'You're Not Really Upset About Big Government, You're a Bigot'
Posted by David Paul Kuhn | Email This | Permalink | Email Author
Last week, the Democratic Strategist's Ed Kilgore took up the ongoing debate over President Obama's political opposition and racism. The latest iteration began with Times columnist Frank Rich. Rich ascribed racial motives to a debate not about race (in this case, healthcare). I wrote a column arguing it's not about race. And I drew a bigger picture: Rich's charge was indicative of decades of leading leaders who “constantly saw the color of the issue as the only issue.”
Kilgore appears unaware of this history (or how it helped sunder the FDR coalition). I'll spare the reader the sprint through those decades. (But for a starting point see Democrat Henry Jackson; despite his strong record on civil rights, many liberals portrayed him as a racist because he opposed mandated bussing.) A simpler place to start is with one very important political book: Ben Wattenberg and Richard Scammon's “The Real Majority” (1970). They wrote of the politics of the time:
With half of women in America uptight about law and order what was the liberal response? Law and order, they said, “is a code word for racism.” In other words, “lady, you're not really afraid of being mugged; you're bigot.” … instead of saying, “We are for civil rights and against crime,” many seemed to feel that anyone against crime must also be against civil rights.
For my 2007 book on how Democrats lost white men and with them, their majority, I interviewed Michael Dukakis. A related excerpt:
“In the name of tolerance, did liberals, tolerate crime?” I ask him.
“We did a lousy job helping people to understand the difference,” [Dukakis] responds, placing his elbows on the desk. “It's one thing to treat people fairly no matter who they are or where they come from no matter the color of their skin. It's another thing not to take seriously the fact that crime in neighborhoods and cities is up and people are getting terrorized and folks don't want to come out of the house and all that stuff, there's got to be a response to that. Clinton understood that.”
So Dukakis believes liberals made this mistake (albeit the realization was too late for his own political good). Bill Clinton, check. And to a significant degree (albeit insufficiently) Barack Obama agrees as well (a point I wrestled with after his “bitter” mistake in 2008).
The basic point is that many leading liberals seek to (or by consequence do) delegitimize valid concerns by tossing the race card. And as I said on Lou Dobbs' radio show last week, conservatives do the same thing with the “patriotism card.”
But Kilgore wrote that my “standard” on the race debate was:
… If there is any possible non-racial motive for a political posture, then it's irresponsible to impute any racial motives, not just today, but in the past…
Kilgore makes my point in his attempt to delegitimize it. My critique used the word “only.” My argument is with those who say a debate that does not largely concern race largely does, in fact, concern race (as Rich and others take to an extreme on healthcare; we'll return to issues like welfare).

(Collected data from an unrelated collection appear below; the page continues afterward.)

(* ===== verification/TcpProcess.v ===== *)
(** * The state machine of a connection ([tcp_process])

    Whatever segment arrives, the connection is served afterwards, in the list of
    active connections or, when both sides have closed, in the list of those that
    wait, or it has been aborted. *)
From S2P Require Import Prelude ByteOrder Lwip Pbuf ChecksumPbuf TcpPcb TcpOut Tcp TcpIn TcpWp TcpLists TcpInv.
From S2P Require Import TcpSteps TcpPools TcpRemove TcpWork TcpClose TcpAlloc TcpBind TcpApi TcpServe TcpEvents.

(** What is relied on in receiving data: it takes segments off the queues but adds
    none, and takes their buffers off the count; it leaves the window as it should
    be, and finds no data where there is none. *)
Class TcpReceiveLaws (E : Type) `{!TcpEnv E} : Prop := {
  receive_data_keeps s b c e r e' :
    rest b = Conn c -> receive_data s b e = (r, e') ->
    unsent (rx_transfer r) ++ unacked (rx_transfer r) ⊆ unsent (tx c) ++ unacked (tx c);
  receive_data_counts s b c e r e' :
    rest b = Conn c -> receive_data s b e = (r, e') -> counts_queued (tx c) ->
    counts_queued (rx_transfer r) /\ tv (rx_transfer r) snd_queuelen <= tv (tx c) snd_queuelen;
  receive_data_window s b c e r e' :
    rest b = Conn c -> receive_data s b e = (r, e') -> window_ok (tx c) -> window_ok (rx_transfer r);
  receive_data_nothing s b e r e' :
    receive_data s b e = (r, e') -> tcplen s = 0 -> rx_recv_data r = 0 }.

Section process.
Context {E : Type} `{!TcpEnv E} `{!TcpApp E} (P L : gset Z) `{!TcpAppLaws E P L} `{!TcpReceiveLaws E}.
Implicit Types (st : tcp E) (ls : pcb_list -> list Z).
Notation Inv := (Inv P L).
Notation serving := (serving P L).
#[local] Set Default Proof Using "All".

(** After [tcp_process]: unless the connection was aborted it is served, in the list
    of active connections when it was reset; a FIN is only taken when the connection
    is synchronized, and data only when nothing is kept of what was refused. *)
Definition processed (p : Z) (a : Z * recv_globals) st : Prop :=
  tcp_input_pcb st = p /\
  (if fst a =? ERR_ABRT then good P L st
   else exists k b c, serving k p st /\ conn_at st p b c /\
     (has (recv_flags st) TF_RESET = true -> k = ACTIVE_PCBS) /\
     (has (recv_flags st) TF_GOT_FIN = true -> synchronized (state b) = true) /\
     (recv_data (snd a) <> 0 -> refused_data c = 0)).

(** A global flag other than [TF_CLOSED] is set. *)
Lemma wp_set_flag k p m (Q : unit -> tcp E -> Prop) st :
  serving k p st -> Z.land m TF_CLOSED = 0 ->
  (forall st', serving k p st' -> pcbs st' = pcbs st -> tcp_input_pcb st' = tcp_input_pcb st ->
     recv_flags st' = Z.lor (recv_flags st) m -> Q tt st') ->
  wp (modify (fun st => set_recv_flags (Z.lor (recv_flags st) m) st)) Q st.
Proof.
  intros Hs Hm HQ. apply wp_modify, HQ; try done. apply (serving_same P L k p st); try done. by apply has_lor_other.
Qed.

Lemma lively_state s b c : lively b c -> active s -> s <> SYN_SENT -> lively (set_state s b) c.
Proof. intros [Hr Ha Hq Hrf Hw] Hs Hn. split; try done. by apply (queues_ok_state s (state b)). Qed.

Lemma wp_serving_state p b c s (Q : unit -> tcp E -> Prop) st :
  serving ACTIVE_PCBS p st -> conn_at st p b c -> active s -> s <> SYN_SENT ->
  (counted (state b) (tx c) -> counted s (tx c)) ->
  (forall st', serving ACTIVE_PCBS p st' -> conn_at st' p (set_state s b) c -> tcp_input_pcb st' = tcp_input_pcb st ->
     recv_flags st' = recv_flags st -> Q tt st') ->
  wp (store p (set_state s)) Q st.
Proof.
  intros Hs Hbc Ha Hn Hk HQ. pose proof Hbc as [_ Hr].
  assert (set_rest (Conn c) (set_state s b) = set_state s b) as Hid by by apply set_rest_id.
  eapply (wp_serving_local P L _ p b c (fun _ b' c' _ => b' = set_state s b /\ c' = c)); [done..|by lstep| |].
  - intros Hlv [] b' c' e' [-> ->]. rewrite Hid. split_and!; try done. by apply lively_state.
  - intros [] b' c' e' st' [-> ->] Hs' Hbc' ->. rewrite Hid in Hbc'. by apply HQ.
Qed.

(** ** Data *)

(** [tcp_receive] keeps what was refused and who receives. *)
Record received (s : tcp_segment_in) (p : Z) (c : tcp_conn) (r : recv_globals) st st' (b' : tcp_pcb) (c' : tcp_conn) : Prop := Received {
  rcv_serving : serving ACTIVE_PCBS p st';
  rcv_at : conn_at st' p b' c';
  rcv_synchronized : synchronized (state b') = true;
  rcv_state b : pcbs st !! p = Some b -> state b' = state b \/ state b = ESTABLISHED /\ state b' = CLOSE_WAIT;
  rcv_refused : refused_data c' = refused_data c;
  rcv_input : tcp_input_pcb st' = tcp_input_pcb st;
  rcv_flags : recv_flags st' = recv_flags st \/ recv_flags st' = Z.lor (recv_flags st) TF_GOT_FIN;
  rcv_nothing : tcplen s = 0 -> recv_data r = 0 }.

(** What receiving does to the connection. *)
Lemma received_counted s b c e r e' :
  receive_data s b e = (r, e') -> synchronized (state b) = true -> rest b = Conn c ->
  counted (state b) (tx c) -> counted (state b) (rx_transfer r).
Proof.
  intros Hrd Hsy Hr. assert (forall m, counts_to m (tx c) -> counts_to m (rx_transfer r)) as Hc.
  { intros m [H Hm]. destruct (receive_data_counts s b c e r e' Hr Hrd H). split; [done|lia]. }
  destruct (state b); cbn [counted]; by auto.
Qed.

Lemma received_lively s b c e r e' :
  receive_data s b e = (r, e') -> synchronized (state b) = true -> lively b c ->
  let c' := set_tx (rx_transfer r) (set_flags (merge_flags (flags c) (rx_flags r)) c) in lively (set_rest (Conn c') b) c'.
Proof.
  intros Hrd Hsy [Hr Ha [Hq _] Hrf Hw]. cbv zeta. split; try done; cbn.
  - split; [|by destruct (state b)]. cbn. pose proof (receive_data_keeps s b c e r e' Hr Hrd) as Hk.
    rewrite Forall_forall in Hq |- *. intros x Hx. by apply Hq, Hk.
  - by apply (receive_data_window s b c e r e').
Qed.

Lemma wp_tcp_receive s p b c (Q : recv_globals -> tcp E -> Prop) st :
  serving ACTIVE_PCBS p st -> conn_at st p b c -> synchronized (state b) = true ->
  (forall r st' b' c', received s p c r st st' b' c' -> Q r st') -> wp (tcp_receive s p) Q st.
Proof.
  intros Hs Hbc Hsy HQ. pose proof Hbc as [Hb Hr]. unfold tcp_receive.
  apply wp_bind, (wp_load p b); [done|]. apply wp_bind, (wp_load_conn p b c); [done..|].
  apply wp_bind, wp_ASSERT; [done|]. apply wp_bind. unfold wp at 1, call.
  destruct (receive_data s b (env st)) as [r e'] eqn:Hrd. eexists _, _. split; [done|].
  set (st1 := set_env e' st). assert (serving ACTIVE_PCBS p st1) as Hs1 by by apply (serving_same P L _ p st).
  set (c1 := set_tx (rx_transfer r) (set_flags (merge_flags (flags c) (rx_flags r)) c)).
  set (b1 := set_rest (Conn c1) b).
  apply wp_bind, (wp_serving_local P L _ p b c (fun _ b' c' _ => b' = b /\ c' = c1)); [done..|by lstep| |].
  { intros Hlv [] b' c' e2 [-> ->]. split_and!; try done; [unfold c1; flags_other|..].
    - by apply (received_lively s b c (env st) r e').
    - by apply (received_counted s b c (env st) r e'). }
  intros [] b' c' e2 st2 [-> ->] Hs2 Hbc2 Est2. fold b1 in Hbc2.
  assert (forall st3, serving ACTIVE_PCBS p st3 -> pcbs st3 = pcbs st2 -> tcp_input_pcb st3 = tcp_input_pcb st ->
    recv_flags st3 = recv_flags st \/ recv_flags st3 = Z.lor (recv_flags st) TF_GOT_FIN ->
    wp ((if rx_close_wait r && bool_decide (state b = ESTABLISHED) then store p (set_state CLOSE_WAIT) else mret tt) ;;
        mret (RecvGlobals (rx_recv_acked r) (rx_recv_data r) (rx_inseg_p r))) Q st3) as Hend.
  { intros st3 Hs3 E1 E2 E3. assert (conn_at st3 p b1 c1) as Hbc3 by (unfold conn_at; by rewrite E1).
    apply wp_bind. destruct (_ && _) eqn:Hcw.
    - apply andb_true_iff in Hcw as [_ Hcw%bool_decide_eq_true].
      apply (wp_serving_state p b1 c1); try done; [cbn; rewrite Hcw; intros [H Hm]; split; [done|lia]|].
      intros st4 Hs4 Hbc4 E4 E5. apply wp_ret; apply (HQ _ st4 (set_state CLOSE_WAIT b1) c1).
      split; try done; [|congruence|by rewrite E5|by apply (receive_data_nothing s b (env st) r e')].
      intros b0 Hb0. right. cbn. split; [congruence|done].
    - apply wp_ret, wp_ret; apply (HQ _ st3 b1 c1). split; try done; [|by apply (receive_data_nothing s b (env st) r e')].
      intros b0 Hb0. left. cbn. congruence. }
  apply wp_bind. destruct (rx_got_fin r); [|apply wp_ret, Hend; [done|done|by rewrite Est2|left; by rewrite Est2]].
  apply (wp_set_flag ACTIVE_PCBS p); [done..|]. intros st3 Hs3 E1 E2 E3. apply Hend; try done.
  - by rewrite E2, Est2.
  - right. by rewrite E3, Est2.
Qed.

(** ** What a FIN leads to *)

(** The connection is synchronized and served still. *)
Record gone_on (p : Z) (c : tcp_conn) st st' : Prop := GoneOn {
  go_list : pcb_list;
  go_block : tcp_pcb;
  go_conn : tcp_conn;
  go_serving : serving go_list p st';
  go_at : conn_at st' p go_block go_conn;
  go_synchronized : synchronized (state go_block) = true;
  go_refused : refused_data c = 0 -> refused_data go_conn = 0;
  go_input : tcp_input_pcb st' = tcp_input_pcb st;
  go_flags : has (recv_flags st') TF_RESET = has (recv_flags st) TF_RESET }.

Lemma wp_ack_now p b c (Q : unit -> tcp E -> Prop) st :
  serving ACTIVE_PCBS p st -> conn_at st p b c ->
  (forall st' b' c', serving ACTIVE_PCBS p st' -> calm st st' -> quiet b c b' c' ->
     conn_at st' p (set_rest (Conn c') b') c' -> Q tt st') -> wp (ack_now p) Q st.
Proof.
  intros Hs Hbc HQ. apply (wp_serving_quiet P L _ ACTIVE_PCBS p b c); [done..| |].
  - unfold quietly, ack_now. lstep. quiet_done.
  - intros [] st' b' c' Hs' _ Hca Hq Hbc'. by apply (HQ st' b' c').
Qed.

Lemma wp_ack_and_state p b c s st :
  serving ACTIVE_PCBS p st -> conn_at st p b c -> active s -> synchronized s = true ->
  (forall t, counted (state b) t -> counted s t) ->
  wp (ack_now p ;; store p (set_state s)) (fun _ st' => gone_on p c st st') st.
Proof.
  intros Hs Hbc Ha Hsy Hk. apply wp_bind, (wp_ack_now p b c); [done..|]. intros st1 b1 c1 Hs1 Hca1 Hq1 Hbc1.
  apply (wp_serving_state p (set_rest (Conn c1) b1) c1); try done; [by destruct s|cbn; rewrite (quiet_state _ _ _ _ Hq1); apply Hk|].
  intros st2 Hs2 Hbc2 E1 E2. eapply (GoneOn _ _ _ _ ACTIVE_PCBS); try done.
  - rewrite <- (proj1 (q_refused _ _ _ _ Hq1)). done.
  - by rewrite E1, (calm_input _ _ Hca1).
  - by rewrite E2, (calm_flags _ _ Hca1).
Qed.

Lemma wp_enter_time_wait p b c st :
  serving ACTIVE_PCBS p st -> conn_at st p b c -> has (recv_flags st) TF_CLOSED = false ->
  wp (enter_time_wait p) (fun _ st' => gone_on p c st st') st.
Proof.
  intros Hs [Hb Hr] Hcl. destruct Hs as [ls Hi Hp Hk _|ls b0 c0 Hi Hz Hk]; [|by rewrite (zb_closed _ _ _ _ _ Hz) in Hcl].
  assert (forall l, p ∈ ls l -> l = ACTIVE_PCBS) as Hone.
  { intros l Hl. by apply (lists_disjoint _ _ (inv_lists _ _ _ _ _ Hi) l ACTIVE_PCBS p). }
  pose proof (inv_placed _ _ _ _ _ _ (Some ACTIVE_PCBS) b Hi Hp Hb (nex p)) as Ho. pose proof Ho as (Ha & _).
  assert (Inv ls ({[p]} ∪ ∅) st) as Hx by by apply Inv_exempt.
  unfold enter_time_wait. apply wp_bind, (wp_tcp_pcb_purge P L ls ({[p]} ∪ ∅) p b c); try done.
  { set_solver. }
  { apply settled_exempt; [intros l _; apply nex|by intros ?%Hone]. }
  { by apply active_home. }
  intros c1 st1 Hb1 Hi1 Hca1 Hl1 Hre1 Hu1 Ha1 Ho1 Hrd1 Hw1. unfold TCP_RMV_ACTIVE. apply wp_bind, wp_bind.
  apply (wp_TCP_RMV P L ls ({[p]} ∪ ∅) ACTIVE_PCBS p (set_rest (Conn c1) b)); try done; [set_solver|by intros ?%Hone|].
  intros st2 Hi2 Hb2 Hca2 _. apply wp_modify, wp_bind.
  set (b2 := set_next 0 (set_rest (Conn c1) b)) in *. set (st3 := set_changed st2).
  apply (wp_store_exempt P L (drop_pcb p ls) ({[p]} ∪ ∅) p b2 c1 (set_state TIME_WAIT)); try done; [by apply (Inv_same P L _ _ st2)|set_solver|].
  intros st4 Hi4 Hb4 Hca4 _.
  apply (wp_TCP_REG P L (drop_pcb p ls) ({[p]} ∪ ∅) TW_PCBS p (set_state TIME_WAIT b2)); try done; [set_solver|intros l; apply drop_pcb_notin|].
  intros st5 n Hi5 Hb5 Hca5 _.
  assert (calm st st5) as Hca.
  { transitivity st1; [done|]. transitivity st2; [done|]. transitivity st3; [by apply calm_same|]. by transitivity st4. }
  assert (p ∈ add_pcb TW_PCBS p (drop_pcb p ls) TW_PCBS) as Hin by (apply elem_of_add; by left).
  assert (forall l, p ∈ add_pcb TW_PCBS p (drop_pcb p ls) l -> l = TW_PCBS) as Hone'.
  { intros l [[_ ->]|[_ H]%elem_of_drop]%elem_of_add; done. }
  apply (GoneOn p c st st5 TW_PCBS (set_next n (set_state TIME_WAIT b2)) c1); try done; [|apply Hca|by rewrite (calm_flags _ _ Hca)].
  apply (serving_listed P L TW_PCBS p st5 (add_pcb TW_PCBS p (drop_pcb p ls))); [|done|by right|].
  2: { intros _. by rewrite (calm_flags _ _ Hca). }
  apply (Inv_settle P L p _ ∅ st5 (set_next n (set_state TIME_WAIT b2))); [apply nex|done|..|done].
  - intros [l|] Hw; [|by apply (Hw TW_PCBS) in Hin]. rewrite (Hone' l Hw). split_and!; [done| |done].
    split_and!; [|by intros _|apply Hw1]; [split_and!; [|done..]; by rewrite Hu1, Ha1|].
    destruct Ho as (_ & Hco & _). unfold conn_ok in Hco. rewrite Hr in Hco. tauto.
  - intros c' [= <-]. unfold refers_ok. rewrite Hl1. pose proof (inv_refers P L ls ∅ st p b c Hi (nex p) Hb Hr) as [H|H]; [by left|right].
    apply elem_of_add. right. apply elem_of_drop. split; [done|]. intros Ep. rewrite Ep in H. by apply Hone in H.
  - intros r Hl _. by apply Hone' in Hl.
Qed.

In Kilgore's view, to deny an issue is mostly not about race is equivalent to denying racism. Kilgore's spin is complicated by my book (which discusses the racist appeals of men like Goldwater and Wallace) and the column in question (where I note debates over issues like welfare as “racially loaded" and cite the racism of some anti-Obama radicals). It's true, of course, that some debates are about race and also about much more than race – like say welfare or affirmative action.
Kilgore carries on:
If David Paul Kuhn really believes that antagonism to busing, affirmative action, welfare, and immigration did not have any racial content…
Let's stop there. The “if” undercuts the point, since I never wrote that I believe such revisionism (because I do not). Kilgore also mistakes me as a conservative because I highlight a liberal error (he overlooks recent pieces on fiscal conservative hypocrisy or concerning a GOP presidential contender's radical words).
Ergo, Kilgore mounts an argument. The argument is just not with me. Rather, he is in a fight with the hard right. And thus Kilgore disputes hard-right revisionism on issues like the Civil War or civil rights (where I agree with him).
Yet hard-lefties create their own revisionism as well. Consider Paul Krugman. In 2007, he wrote a column exemplifying the same mistake as Rich. Krugman wrote that racism explained much of the rise of Reagan. I laid out Krugman's mistakes here: Misunderstanding Racism in the Rise of Reagan and Republicans. And sometimes, even for an economist like Krugman and Princeton's Larry Bartels, it's simply a matter of misreading the data on the white vote and race.
So we return to that 1970 warning. Then, whites heard from liberals: “Lady, you're not really afraid of being mugged; you're bigot.”
Now, many whites hear: “Man, you're not really upset about healthcare or the role of government or inattention to the economy, you're a bigot.”
The same mistakes decade after decade (whether on policy, priorities or race debates) produce the same result. Many liberals suggest the worst motives when whites do not support liberal policy. Many whites turn their back on liberalism. And all over again, liberals wonder why the Democratic Party loses whites.